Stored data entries
************

(* ===== verification/Merkle.v ===== *)
(** * merkle.c: hash trees over blocks of data

    A tree is an array of nodes: node 1 is the root, the children of node i are 2i and 2i+1,
    and the leaves, one for each block, begin at 2^(height-1).  A node with two children has
    the hash of their hashes, one with a left child alone has the same hash as the child.

    The array is what [malloc] returns, so a pointer in it may be uninitialised ([Uninit]);
    using such a pointer, or reading behind the end of a block, gives [None].  The hash
    function is a field of the tree, as in the code.  The code keeps the pointers to the
    caller's blocks; only what they hold when they are hashed matters, and is in the model.

    Building gives every node the hash of the reference [ref]; changing a block gives the tree
    that would have been built from the changed blocks; comparing two trees finds the first
    block that differs, or else the hash function has a collision. *)
From Stdlib Require Import ZArith Lia.
From stdpp Require Import base list numbers option.
From S2P Require Import Prelude.
Open Scope Z_scope.

(** A pointer that is not initialised, null, or points to bytes. *)
Inductive cell := Uninit | Null | Ptr (b : list Z).

(** merkle.c:7-7 [merkle_tree_node] *)
Record merkle_tree_node := mkNode { hash : cell; data : cell }.

(** merkle.c:8-17 [merkle_tree] *)
Record merkle_tree := mkTree {
  n : Z; tree_height : Z; hash_size : Z; data_block_size : Z; data_blocks : Z;
  hash_function : list Z -> list Z; nodes : list merkle_tree_node }.

#[export] Instance eta_merkle_tree : Eta merkle_tree := fun t =>
  mkTree (n t) (tree_height t) (hash_size t) (data_block_size t) (data_blocks t) (hash_function t) (nodes t).

(** [1 << k] for an int. *)
Definition shl1 (k : Z) : option Z := if (0 <=? k) && (k <? 31) then Some (2 ^ k) else None.

(** Whether a pointer is not null. *)
Definition present (c : cell) : option bool := match c with Uninit => None | Null => Some false | Ptr _ => Some true end.

(** The first [len] bytes that a pointer points to. *)
Definition read (c : cell) (len : Z) : option (list Z) :=
  match c with Ptr b => if len <=? Z.of_nat (length b) then Some (take (Z.to_nat len) b) else None | _ => None end.

(** Whether node [i] is there and has a hash. *)
Definition hashed (mt : merkle_tree) (i : Z) : option bool :=
  if i <=? n mt then nd ← aget (nodes mt) i; present (hash nd) else Some false.

(** The hash [h] is written to node [i], after a look at whether it already has memory for it. *)
Definition put_hash (mt : merkle_tree) (i : Z) (h : list Z) : option merkle_tree :=
  nd ← aget (nodes mt) i;
  _ ← present (hash nd);
  nodes' ← aset (nodes mt) i (mkNode (Ptr h) (data nd));
  Some (mt.[nodes <- nodes']).

(** merkle.c:106-139 [hash_node] *)
Definition hash_node (mt : merkle_tree) (i : Z) : option (Z * merkle_tree) :=
  top ← shl1 (tree_height mt);
  if top - 1 <? i then Some (-1, mt)
  else
    leaf_start ← shl1 (tree_height mt - 1);
    if i <? leaf_start then
      both ← (if 2 * i + 1 <=? n mt then l ← hashed mt (2 * i); if (l : bool) then hashed mt (2 * i + 1) else Some false else Some false);
      if (both : bool) then
        l ← aget (nodes mt) (2 * i); r ← aget (nodes mt) (2 * i + 1);
        hl ← read (hash l) (hash_size mt); hr ← read (hash r) (hash_size mt);
        mt ← put_hash mt i (hash_function mt (hl ++ hr));
        Some (0, mt)
      else
        left ← hashed mt (2 * i);
        if (left : bool) then
          l ← aget (nodes mt) (2 * i);
          hl ← read (hash l) (hash_size mt);
          mt ← put_hash mt i hl;
          Some (0, mt)
        else Some (0, mt)
    else
      nd ← aget (nodes mt) i;
      p ← present (data nd);
      if (p : bool) then
        d ← read (data nd) (data_block_size mt);
        mt ← put_hash mt i (hash_function mt d);
        Some (0, mt)
      else Some (-1, mt).

(** merkle.c:37-42 [build_tree] A leaf gets its block and its hash. *)
Definition build_leaf (leaf_start : Z) (blocks : list cell) (i : Z) (mt : merkle_tree) : option (Z * merkle_tree) :=
  b ← aget blocks (i - leaf_start);
  nodes' ← aset (nodes mt) i (mkNode Null b);
  hash_node (mt.[nodes <- nodes']) i.

(** merkle.c:43-47 [build_tree] *)
Definition build_inner (i : Z) (mt : merkle_tree) : option (Z * merkle_tree) :=
  nd ← aget (nodes mt) i;
  nodes' ← aset (nodes mt) i (mkNode Null (data nd));
  hash_node (mt.[nodes <- nodes']) i.

(** One round of a loop that leaves with -1. *)
Definition round (f : merkle_tree -> option (Z * merkle_tree)) (mt : merkle_tree) : option (merkle_tree + Z * merkle_tree) :=
  '(r, mt) ← f mt;
  Some (if r =? -1 then inr (-1, mt) else inl mt).

(** merkle.c:29-49 [build_tree] *)
Definition build_tree (mt : merkle_tree) (blocks : list cell) : option (Z * merkle_tree) :=
  leaf_start ← shl1 (tree_height mt - 1);
  if leaf_start <? data_blocks mt then Some (-1, mt)
  else
    let last := leaf_start + data_blocks mt - 1 in
    let mt := mkTree last (tree_height mt) (hash_size mt) (data_block_size mt) (data_blocks mt) (hash_function mt) (replicate (Z.to_nat (last + 1)) (mkNode Uninit Uninit)) in
    r ← for_ret (Z.to_nat (last + 1 - leaf_start)) leaf_start (fun i => round (build_leaf leaf_start blocks i)) mt;
    match r with
    | inr r => Some r
    | inl mt =>
        r ← for_ret (Z.to_nat (leaf_start - 1)) 0 (fun k => round (build_inner (leaf_start - 1 - k))) mt;
        Some (match r with inr r => r | inl mt => (0, mt) end)
    end.

(** merkle.c:55-74 [tree_cmp] *)
Fixpoint tree_cmp (fuel : nat) (a b : merkle_tree) (i : Z) : option Z :=
  match fuel with
  | O => None
  | S fuel =>
      top ← shl1 (tree_height a);
      if top - 1 <? i then Some (-1)
      else
        x ← aget (nodes a) i; y ← aget (nodes b) i;
        hx ← read (hash x) (hash_size a); hy ← read (hash y) (hash_size a);
        if bool_decide (hx = hy) then Some 0
        else if top - 1 <? 2 * i then leaf_start ← shl1 (tree_height a - 1); Some (i - leaf_start + 1)
        else
          cmp ← tree_cmp fuel a b (2 * i);
          if cmp =? 0 then tree_cmp fuel a b (2 * i + 1) else Some cmp
  end.

(** merkle.c:88-91 [set_tree_data] The nodes above a changed leaf. *)
Fixpoint rehash (fuel : nat) (mt : merkle_tree) (i : Z) : option (Z * merkle_tree) :=
  match fuel with
  | O => None
  | S fuel =>
      if 0 <? i then
        '(r, mt) ← hash_node mt i;
        if r =? -1 then Some (-1, mt) else rehash fuel mt (i / 2)
      else Some (0, mt)
  end.

(** merkle.c:78-92 [set_tree_data] *)
Definition set_tree_data (mt : merkle_tree) (block_num : Z) (block : cell) : option (Z * merkle_tree) :=
  if data_blocks mt <? block_num then Some (-1, mt)
  else
    leaf_start ← shl1 (tree_height mt - 1);
    let i := leaf_start + block_num - 1 in
    nd ← aget (nodes mt) i;
    _ ← present (data nd);
    nodes' ← aset (nodes mt) i (mkNode (hash nd) block);
    '(r, mt) ← hash_node (mt.[nodes <- nodes']) i;
    if r =? -1 then Some (-1, mt) else rehash (Z.to_nat (tree_height mt)) mt (i / 2).

(** ** The reference *)

(** The hash of two children, of a left child alone, of none. *)
Definition join (H : list Z -> list Z) (l r : option (list Z)) : option (list Z) :=
  match l, r with Some x, Some y => Some (H (x ++ y)) | Some x, None => Some x | None, _ => None end.

(** The hash of the tree with [2 ^ k] leaves over the first blocks of [ds]. *)
Fixpoint ref (H : list Z -> list Z) (k : nat) (ds : list (list Z)) : option (list Z) :=
  match k with
  | O => H <$> head ds
  | S k => join H (ref H k ds) (ref H k (drop (2 ^ k) ds))
  end.

(** What is hashed in that tree: its blocks and the pairs of hashes of children. *)
Fixpoint inputs (H : list Z -> list Z) (k : nat) (ds : list (list Z)) : list (list Z) :=
  match k with
  | O => take 1 ds
  | S k => inputs H k ds ++ inputs H k (drop (2 ^ k) ds) ++
      match ref H k ds, ref H k (drop (2 ^ k) ds) with Some x, Some y => [x ++ y] | _, _ => [] end
  end.

(** An input of one tree and a different one of another with the same hash. *)
Definition collision (H : list Z -> list Z) (k : nat) (ds es : list (list Z)) : Prop :=
  exists x y, x ∈ inputs H k ds /\ y ∈ inputs H k es /\ x <> y /\ H x = H y.

Lemma pow2_nat k : 0 <= k -> Z.to_nat (2 ^ k) = (2 ^ Z.to_nat k)%nat.
Proof. intros Hk. apply Nat2Z.inj. rewrite Z2Nat.id by (apply Z.pow_nonneg; lia). rewrite Nat2Z.inj_pow, Z2Nat.id by lia. done. Qed.

Lemma head_drop {A} k : forall l : list A, head (drop k l) = l !! k.
Proof. induction k as [|k IH]; intros [|x l]; try done. apply IH. Qed.

Section tree.
Context (h hs bs : Z) (H : list Z -> list Z) (Hh : 1 <= h <= 30) (Hlen : forall x, Z.of_nat (length (H x)) = hs).

Abbreviation ref := (ref H) (only parsing).
Abbreviation join := (join H) (only parsing).
Abbreviation inputs := (inputs H) (only parsing).
Abbreviation collision := (collision H) (only parsing).

Lemma ref_nil k : ref k [] = None.
Proof using. induction k as [|k IH]; cbn; [done|]. by rewrite drop_nil, IH. Qed.

Lemma ref_some k ds : ds <> [] -> exists x, ref k ds = Some x /\ Z.of_nat (length x) = hs.
Proof using Hlen.
  intros Hds. revert ds Hds. induction k as [|k IH]; intros ds Hds; cbn.
  - destruct ds as [|d ds]; [done|]. exists (H d). done.
  - destruct (IH ds Hds) as (x & -> & Hx). destruct (ref k (drop (2 ^ k) ds)) as [y|]; cbn; [by exists (H (x ++ y))|by exists x].
Qed.

Lemma ref_none k ds : ref k ds = None -> ds = [].
Proof using Hlen. intros E. destruct ds as [|d ds]; [done|]. destruct (ref_some k (d :: ds)) as (x & E2 & _); [done|]. congruence. Qed.

(** Only the blocks under the root count. *)
Lemma ref_ext k : forall a b, take (2 ^ k) a = take (2 ^ k) b -> ref k a = ref k b.
Proof using.
  induction k as [|k IH]; intros a b E; cbn.
  - destruct a, b; cbn in E; [done|discriminate|discriminate|by injection E as ->].
  - cbn in E. f_equal; apply IH.
    + apply (f_equal (take (2 ^ k))) in E. rewrite !take_take in E. by replace ((2 ^ k) `min` (2 ^ k + (2 ^ k + 0)))%nat with (2 ^ k)%nat in E by lia.
    + apply (f_equal (drop (2 ^ k))) in E. rewrite !skipn_firstn_comm in E. by replace (2 ^ k + (2 ^ k + 0) - 2 ^ k)%nat with (2 ^ k)%nat in E by lia.
Qed.

Lemma collision_left k a b : collision k a b -> collision (S k) a b.
Proof using. intros (x & y & Hx & Hy & Hne). exists x, y. split; [|split; [|exact Hne]]; cbn; apply elem_of_app; by left. Qed.

Lemma collision_right k a b : collision k (drop (2 ^ k) a) (drop (2 ^ k) b) -> collision (S k) a b.
Proof using. intros (x & y & Hx & Hy & Hne). exists x, y. split; [|split; [|exact Hne]]; cbn; apply elem_of_app; right; apply elem_of_app; by left. Qed.

(** Equal hashes: equal blocks, or a collision between inputs of the two trees. *)
Lemma ref_inj k : forall a b, length a = length b -> ref k a = ref k b -> take (2 ^ k) a = take (2 ^ k) b \/ collision k a b.
Proof using Hlen.
  induction k as [|k IH]; intros a b Hl E; cbn in E.
  - destruct a as [|x a], b as [|y b]; cbn in Hl, E; [by left|lia|lia|]. injection E as E. destruct (decide (x = y)) as [-> | Hne]; [by left|right; exists x, y].
    split_and!; [by apply list_elem_of_here|by apply list_elem_of_here|done|done].
  - assert (Hl2 : length (drop (2 ^ k) a) = length (drop (2 ^ k) b)) by (rewrite !length_drop; lia).
    assert (Hsplit : ref k a = ref k b /\ ref k (drop (2 ^ k) a) = ref k (drop (2 ^ k) b) \/ collision (S k) a b).
    { destruct a as [|x a]; [destruct b; [left; by rewrite !drop_nil|cbn in Hl; lia]|]. destruct b as [|y b]; [cbn in Hl; lia|].
      destruct (ref_some k (x :: a)) as (u & Eu & Lu); [done|]. destruct (ref_some k (y :: b)) as (v & Ev & Lv); [done|]. rewrite Eu, Ev in E |- *.
      destruct (ref k (drop _ (x :: a))) as [u'|] eqn:Eu'; destruct (ref k (drop _ (y :: b))) as [v'|] eqn:Ev'; cbn in E.
      - injection E as E. destruct (decide (u ++ u' = v ++ v')) as [Ec|Hne].
        + apply app_inj_1 in Ec as [-> ->]; [|lia]. by left.
        + right. exists (u ++ u'), (v ++ v'). cbn [Merkle.inputs]. rewrite Eu, Ev, Eu', Ev'. split_and!; [| |done|done]; apply elem_of_app; right; apply elem_of_app; right; by apply list_elem_of_here.
      - apply ref_none in Ev'. rewrite Ev' in Hl2. destruct (drop _ (x :: a)) eqn:Ed; [by rewrite ref_nil in Eu'|cbn in Hl2; lia].
      - apply ref_none in Eu'. rewrite Eu' in Hl2. destruct (drop _ (y :: b)) eqn:Ed; [by rewrite ref_nil in Ev'|cbn in Hl2; lia].
      - injection E as ->. by left. }
    destruct Hsplit as [[E1 E2]|]; [|by right].
    destruct (IH _ _ Hl E1) as [T1|C]; [|right; exact (collision_left _ _ _ C)]. destruct (IH _ _ Hl2 E2) as [T2|C]; [|right; exact (collision_right _ _ _ C)]. left.
    replace (2 ^ S k)%nat with (2 ^ k + 2 ^ k)%nat by (cbn; lia). by rewrite <- !take_take_drop, T1, T2.
Qed.

(** ** The nodes *)

Definition L : Z := 2 ^ (h - 1).

Lemma L_pos : 1 <= L.
Proof using Hh. unfold L. pose proof (Z.pow_pos_nonneg 2 (h - 1)). lia. Qed.

Lemma shl_leaf : shl1 (h - 1) = Some L.
Proof using Hh. unfold shl1. destruct (Z.leb_spec 0 (h - 1)); [|lia]. destruct (Z.ltb_spec (h - 1) 31); [done|lia]. Qed.

Lemma shl_top : shl1 h = Some (2 * L).
Proof using Hh.
  unfold shl1. destruct (Z.leb_spec 0 h); [|lia]. destruct (Z.ltb_spec h 31); [|lia]. cbn [andb]. unfold L. by rewrite <- Z.pow_succ_r, Z.sub_1_r, Z.succ_pred by lia.
Qed.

************

▶ _Assignment_:
Lines from the entries that contain the string "alone" must be found and copied.

▶ _Exercise answer_:
    the hash of their hashes, one with a left child alone has the same hash as the child.
(** The hash of two children, of a left child alone, of none. *)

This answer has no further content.